Depth Of Field

What is depth of field in photography, and how do you control it?

There are many terms which relate to a shallow or large depth of field in photography and photographers will bandy about these terms such as “hyperfocal distance”, “creamy bokeh”, “shooting wide open”, “background blur”, “subject separation”, or “zone of focus”.

The question is, what exactly is depth of field?


Depth of field simply describes how much of your photograph is in focus in its most important and basic sense. A large depth of field would make sure that in a landscape shot everything from the trees all the way back to the mountains would be in focus if you were to shoot a landscape image of forest and mountains, that is.

By contrast, a shallow depth of field would leave a background of trees and mountains out of focus if there was a subject whose facial features needed to be in focus in the foreground if we are shooting a portrait in that same location.


Exactly how deep the field of focus within an image is is always described by and referred to as depth of field. This field will roughly extend from one third in front of your focal point to two thirds behind it no matter how shallow or large it is.


A number of photographic means can be used to manipulate this. Changing aperture directly affects depth of field: using a small aperture, which is a large f-number like f/16, will produce a large depth of field – ideal for shooting a landscape where you want as much of the scene in focus as possible.

For a shallow depth of field you would be using a large aperture, such as a small f-number like f/1.8 – perfect for portraits, where you want the subject in focus but the background blurred. When someone shoots “wide open”, they’re usually shooting at a lens’ maximum aperture to create the shallowest depth of field possible (to get the blurriest background).


Focal Length

Depth of field is also controlled by focal length. A shallower depth of field is produced by shooting a portrait with a 135mm lens, thanks to its narrower field of view and greater magnification, than a 35mm lens shot with the same composition.

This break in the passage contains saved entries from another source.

Lemma ran_claimed_row org c w row w' :
  claimed_row org c w = (Ok row, w') →
  w' = w ∧ row ∈ db_step_runs (w_db w) ∧ sr_organization_id row = org ∧
  sr_id row = sr_id (cl_step c) ∧ sr_state row = WorkflowStepState.RUNNING ∧
  sr_execution_owner_id row = Some (cl_owner_id c) ∧ sr_claim_token row = Some (cl_claim_token c).
Proof.
  unfold claimed_row. intros H. ran H as found w1 Hf. injection Hf as <- <-.
  destruct (List.find _ _) as [row0|] eqn:Hf; [|done].
  destruct (holds_claim c row0) eqn:Hh; [|done]. injection H as <- <-.
  apply List.find_some in Hf as [Hin Hp]. unfold is_step, holds_claim in *.
  apply andb_true_iff in Hp as [?%N.eqb_eq ?%N.eqb_eq]. booleans.
  by rewrite list_elem_of_In.
Qed.

(** The row a fenced operation works on. *)
Record fenced (org : uuid) (c : StepClaim) (d : DB) (run : WorkflowRunRecord)
    (row : WorkflowStepRunRecord) : Prop := {
  fen_run : run ∈ db_runs d;
  fen_org : wr_organization_id run = org;
  fen_live : wr_state run = WorkflowRunState.RUNNING ∨ wr_state run = WorkflowRunState.PAUSED;
  fen_row : row ∈ view d run;
  fen_id : sr_id row = sr_id (cl_step c);
  fen_state : sr_state row = WorkflowStepState.RUNNING;
  fen_token : sr_claim_token row = Some (cl_claim_token c);
  fen_owner : sr_execution_owner_id row = Some (cl_owner_id c);
}.

Lemma ran_fence {A} org c (k : WorkflowRunRecord → WorkflowStepRunRecord → M A) w a w' :
  issued (w_db w) c →
  (run ← live_run org (wr_id (cl_run c)); row ← claimed_row org c; k run row) w = (Ok a, w') →
  ∃ run row, fenced org c (w_db w) run row ∧ k run row w = (Ok a, w').
Proof.
  intros Hiss H. ran H as run w1 Hr. apply ran_live_run in Hr as (-> & Hin & Horg & Hid & Hlive).
  ran H as row w2 Hrow. apply ran_claimed_row in Hrow as (-> & Hrow & Ho & Hsid & Hs & Hown & Htok).
  exists run, row. split; [|done]. split; try done.
  apply view_In. split_and!; [done|congruence|]. rewrite Hid. by apply Hiss.
Qed.

Lemma live_no_dead run specs rows :
  wr_state run = WorkflowRunState.RUNNING ∨ wr_state run = WorkflowRunState.PAUSED →
  run_inv (wr_state run) specs rows → no_dead rows.
Proof. intros [-> | ->] [_ Hst]; [by destruct Hst|done]. Qed.
Lemma added_runs_inv d d' n n' v run rows :
  tables_inv d n → observed d (wr_organization_id run) v → run_added d d' n n' v run rows →
  runs_inv d'.
Proof.
  intros HT (vr & Hvr & Horg & ->) Hadd. pose proof Hadd as [Hc Hid Hst Hver HF Hnd Hfr Hu].
  destruct (ti_versions _ _ HT vr Hvr) as (Hg & Hac & Hvalid). rewrite Horg in *.
  simpl in Hver, HF. rewrite Horg in HF.
  destruct (added_view d d' n n' (version_of_row d vr) run rows) as [Hvnew Hvold];
    [intros r Hr; by apply (ti_step_fresh _ _ HT)|exact Hadd|].
  unfold core in Hc. injection Hc as E1 E2 E3 E4 E5. simpl in E4, E5.
  assert (Hids : NoDup (map wr_id (db_runs d'))).
  { rewrite <- E4. apply NoDup_map_app_intro; [apply HT|repeat constructor; by intros ?%not_elem_of_nil|].
    intros x y Hx%(ti_run_fresh _ _ HT) ->%list_elem_of_singleton. lia. }
  assert (Hsids : NoDup (map sr_id (db_step_runs d'))).
  { rewrite <- E5. apply NoDup_map_app_intro; [apply HT|done|].
    intros x y Hx%(ti_step_fresh _ _ HT) Hy%Hfr. lia. }
  assert (Hspec : ∀ r sp, row_spec d r sp → row_spec d' r sp).
  { intros r sp. by apply row_spec_same. }
  intros x Hx. rewrite <- E4, elem_of_app, list_elem_of_singleton in Hx. destruct Hx as [Hx| ->].
  - destruct (ti_runs _ _ HT x Hx) as (specs & Hstored & Hacx & Hri). exists specs.
    rewrite Hvold by (by apply (ti_run_fresh _ _ HT)).
    split_and!; [|done|done]. split; [|done|done| |apply Hstored|apply Hstored].
    + rewrite <- E4. apply elem_of_app. by left.
    + rewrite Hvold by (by apply (ti_run_fresh _ _ HT)).
      eapply Forall2_impl; [apply Hstored|]. auto.
  - exists (version_specs (wr_organization_id run) (wv_id vr) d). rewrite Hvnew, Hst.
    split_and!; [|done|by eapply start_run_inv]. split; [|done|done| |done|done].
    + rewrite <- E4. apply elem_of_app. right. by constructor.
    + rewrite Hvnew. clear -HF Hspec HT Hver Hg.
      assert (HF' : Forall2 (λ r sp, sp ∈ version_specs (wr_organization_id run) (wv_id vr) d ∧
        start_row d run r sp) rows (version_specs (wr_organization_id run) (wv_id vr) d)).
      { apply Forall2_flip. apply Forall2_flip in HF.
        eapply Forall2_impl_in_l; [exact HF|]. by intros sp r. }
      eapply Forall2_impl; [exact HF'|]. intros r sp [Hsp Hst]. apply Hspec.
      eapply start_row_spec; [exact HT| |exact Hg|done|done]. by rewrite Hver.
Qed.
(** A committed outcome spends the claim. *)
Lemma finish_spends s org id c result run w' :
  sys_inv s → c ∈ sys_claims s →
  WorkflowService.finish org id c result (sys_world s) = (Ok run, w') → spent (w_db w') c.
Proof.
  intros [HT Hci] Hc H. destruct result as [[output ref] skipped]. apply txn_committed in H.
  ran H as u w2 Hg. apply ran_guard in Hg as ->. ran H as before w3 Hb. injection Hb as <- <-.
  ran H as run' w4 Hf. assert (Hsp : spent (w_db w4) c).
  { destruct skipped as [ks|].
    - apply (ran_finish_condition (n := w_next_uuid (sys_world s))) in Hf
        as (r & row & f & Hfen & Hch & Hs & _); [|apply HT|apply Hci, Hc].
      eapply change_spent; [exact HT|exact Hfen|exact Hch|]. by rewrite Hs.
    - apply (ran_finish_step (n := w_next_uuid (sys_world s))) in Hf
        as (r & row & f & Hfen & Hch & Hs & _); [|apply HT|apply Hci, Hc].
      eapply change_spent; [exact HT|exact Hfen|exact Hch|]. by rewrite Hs. }
  assert (Hq : same_core w4 w').
  { revert H. match goal with |- ?m w4 = _ → _ => assert (quiet m) as Hq by quietness end. apply Hq. }
  destruct Hq as [Hcore _]. by eapply spent_core.
Qed.

Lemma failure_spends s org id c exc u w' :
  sys_inv s → c ∈ sys_claims s →
  WorkflowService.record_failure org id c exc (sys_world s) = (Ok u, w') → spent (w_db w') c.
Proof.
  intros [HT Hci] Hc H. apply txn_committed in H.
  ran H as u' w2 Hg. apply ran_guard in Hg as ->. ran H as run' w3 Hf.
  apply (ran_fail_step (n := w_next_uuid (sys_world s))) in Hf
    as (r & row & f & Hfen & Hch & Hout); [|apply HT|apply Hci, Hc].
  assert (Hsp : spent (w_db w3) c).
  { eapply change_spent; [exact HT|exact Hfen|exact Hch|].
    destruct (_ && _); [destruct Hout as (_ & -> & _)|destruct Hout as (_ & ->)]; done. }
  assert (Hq : same_core w3 w').
  { revert H. match goal with |- ?m w3 = _ → _ => assert (quiet m) as Hq by quietness end. apply Hq. }
  destruct Hq as [Hcore _]. by eapply spent_core.
Qed.

(** C4. A claim has at most one outcome. Once a result or a failure was committed
    with a claim, then after any further steps of any worker, whatever other claims
    they hold, a second result or failure under the same claim is refused and
    leaves every table as it is. *)
Theorem claim_has_one_outcome s c s' :
  reachable s → c ∈ sys_claims s →
  (∃ org id result run w1, WorkflowService.finish org id c result (sys_world s) = (Ok run, w1) ∧
     rtc sys_step (mkSystem w1 (sys_claims s)) s') ∨
  (∃ org id exc u w1, WorkflowService.record_failure org id c exc (sys_world s) = (Ok u, w1) ∧
     rtc sys_step (mkSystem w1 (sys_claims s)) s') →
  (∀ org id result, ∃ e w', WorkflowService.finish org id c result (sys_world s') = (Err e, w') ∧
     w_db w' = db_of s') ∧
  (∀ org id exc, ∃ e w', WorkflowService.record_failure org id c exc (sys_world s') = (Err e, w') ∧
     w_db w' = db_of s').
Proof.
  intros Hr Hc Hout. pose proof (reachable_inv _ Hr) as HI.
  assert (Hsp : spent (db_of s') c).
  { destruct Hout as [(org & id & result & run & w1 & Hf & Hs)|(org & id & exc & u & w1 & Hf & Hs)].
    - assert (Hstep : sys_step s (mkSystem w1 (sys_claims s))).
      { replace w1 with (snd (WorkflowService.finish org id c result (sys_world s))) by (by rewrite Hf).
        destruct s. by apply (step_tenant _ org), step_finish. }
      apply (steps_spent (mkSystem w1 (sys_claims s))); [by eapply reachable_step|done|done|].
      by eapply finish_spends.
    - assert (Hstep : sys_step s (mkSystem w1 (sys_claims s))).
      { replace w1 with (snd (WorkflowService.record_failure org id c exc (sys_world s))) by (by rewrite Hf).
        destruct s. by apply (step_tenant _ org), step_fail. }
      apply (steps_spent (mkSystem w1 (sys_claims s))); [by eapply reachable_step|done|done|].
      by eapply failure_spends. }
  split; intros; [by apply spent_finish|by apply spent_failure].
Qed.

Definition demo_at_a : System := mkSystem demo_claimed [demo_token_a].

Lemma demo_a_outcome :
  ∃ org id result run w1,
    WorkflowService.finish org id demo_token_a result (sys_world demo_at_a) = (Ok run, w1) ∧
    rtc sys_step (mkSystem w1 (sys_claims demo_at_a)) demo_at_b.
Proof.
  exists demo_org, (wr_id demo_run), demo_output. unfold demo_at_b, demo_at_a, demo_finished_a.
  cbn [sys_world sys_claims].
  assert (Hok : match fst (WorkflowService.finish demo_org (wr_id demo_run) demo_token_a demo_output
    demo_claimed) with Ok _ => true | Err _ => false end = true) by (vm_compute; reflexivity).
  destruct (WorkflowService.finish demo_org (wr_id demo_run) demo_token_a demo_output demo_claimed)
    as [[run|e] w1]; [|done].
  exists run, w1. split; [done|]. apply rtc_refl.
Qed.

Lemma claim_has_one_outcome_witness :
  (∀ org id result, ∃ e w',
     WorkflowService.finish org id demo_token_a result (sys_world demo_at_b) = (Err e, w') ∧
     w_db w' = db_of demo_at_b) ∧
  (∀ org id exc, ∃ e w',
     WorkflowService.record_failure org id demo_token_a exc (sys_world demo_at_b) = (Err e, w') ∧
     w_db w' = db_of demo_at_b).
Proof.
  exact (claim_has_one_outcome demo_at_a demo_token_a demo_at_b demo_claimed_reachable
    (list_elem_of_here demo_token_a []) (or_introl demo_a_outcome)).
Defined.

(** ** Terminal runs are frozen *)

Lemma over_not_live run :
  is_over run → ¬ (wr_state run = WorkflowRunState.RUNNING ∨ wr_state run = WorkflowRunState.PAUSED).
Proof. intros Ht [E|E]; rewrite E in Ht; done. Qed.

Depth of field is also affected by sensor size as well. With a crop sensor camera, you need to multiply the aperture by the crop factor to get the equivalent aperture in 35mm terms. Therefore with a Micro Four Thirds camera, which has a 2x crop factor, shooting at f/2 is actually shooting at an equivalent aperture – and an equivalent depth of field – of f/4.

Creative choice is what ultimately affects the depth of field. Landscapes don’t have to be sharp from front to back just as much as portraits don’t need to have blurry backgrounds. There really is no right or wrong way to use it so long as your subject is within your depth of field and is sharp.

Words by Elijah (Content Marketer) via Digital Camera World.